(** [id] is a fresh UUID; the channel is a new cell. *)
Definition subscribe (id : string) (b : NotificationBroker) : nat * NotificationBroker :=
  let rx := fresh (dom (channels b)) in
  (rx, {| subscribers := <[id := rx]> (subscribers b);
          channels := <[rx := {| queue := []; rx_alive := true |}]> (channels b) |}).

Definition unsubscribe (id : string) (b : NotificationBroker) : bool * NotificationBroker :=
  (bool_decide (is_Some (subscribers b !! id)),
   {| subscribers := delete id (subscribers b); channels := channels b |}).

(** The loop over the table: the deliveries, the ids to remove, the channels *)
Fixpoint publish_loop (v : Value) (subs : list (string * nat))
    (delivered : nat) (to_remove : list string) (chans : gmap nat Channel)
  : nat * list string * gmap nat Channel :=
  match subs with
  | [] => (delivered, to_remove, chans)
  | (id, tx) :: subs =>
      match try_send v <$> chans !! tx with
      | Some (Sent c) => publish_loop v subs (S delivered) to_remove (<[tx := c]> chans)
      | Some Full => publish_loop v subs delivered to_remove chans
      | Some Closed | None => publish_loop v subs delivered (to_remove ++ [id]) chans
      end
  end.

Definition publish (v : Value) (b : NotificationBroker) : nat * NotificationBroker :=
  let '(delivered, to_remove, chans) :=
    publish_loop v (map_order (subscribers b)) 0 [] (channels b) in
  (delivered,
   {| subscribers := foldl (λ m id, delete id m) (subscribers b) to_remove;
      channels := chans |}).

—————

# [Your instructions]
All of the records above should be transcribed exactly.

# [Response area]
(** [id] is a fresh UUID; the channel is a new cell. *)
Definition subscribe (id : string) (b : NotificationBroker) : nat * NotificationBroker :=
  let rx := fresh (dom (channels b)) in
  (rx, {| subscribers := <[id := rx]> (subscribers b);
          channels := <[rx := {| queue := []; rx_alive := true |}]> (channels b) |}).

Definition unsubscribe (id : string) (b : NotificationBroker) : bool * NotificationBroker :=
  (bool_decide (is_Some (subscribers b !! id)),
   {| subscribers := delete id (subscribers b); channels := channels b |}).

(** The loop over the table: the deliveries, the ids to remove, the channels *)
Fixpoint publish_loop (v : Value) (subs : list (string * nat))
    (delivered : nat) (to_remove : list string) (chans : gmap nat Channel)
  : nat * list string * gmap nat Channel :=
  match subs with
  | [] => (delivered, to_remove, chans)
  | (id, tx) :: subs =>
      match try_send v <$> chans !! tx with
      | Some (Sent c) => publish_loop v subs (S delivered) to_remove (<[tx := c]> chans)
      | Some Full => publish_loop v subs delivered to_remove chans
      | Some Closed | None => publish_loop v subs delivered (to_remove ++ [id]) chans
      end
  end.

Definition publish (v : Value) (b : NotificationBroker) : nat * NotificationBroker :=
  let '(delivered, to_remove, chans) :=
    publish_loop v (map_order (subscribers b)) 0 [] (channels b) in
  (delivered,
   {| subscribers := foldl (λ m id, delete id m) (subscribers b) to_remove;
      channels := chans |}).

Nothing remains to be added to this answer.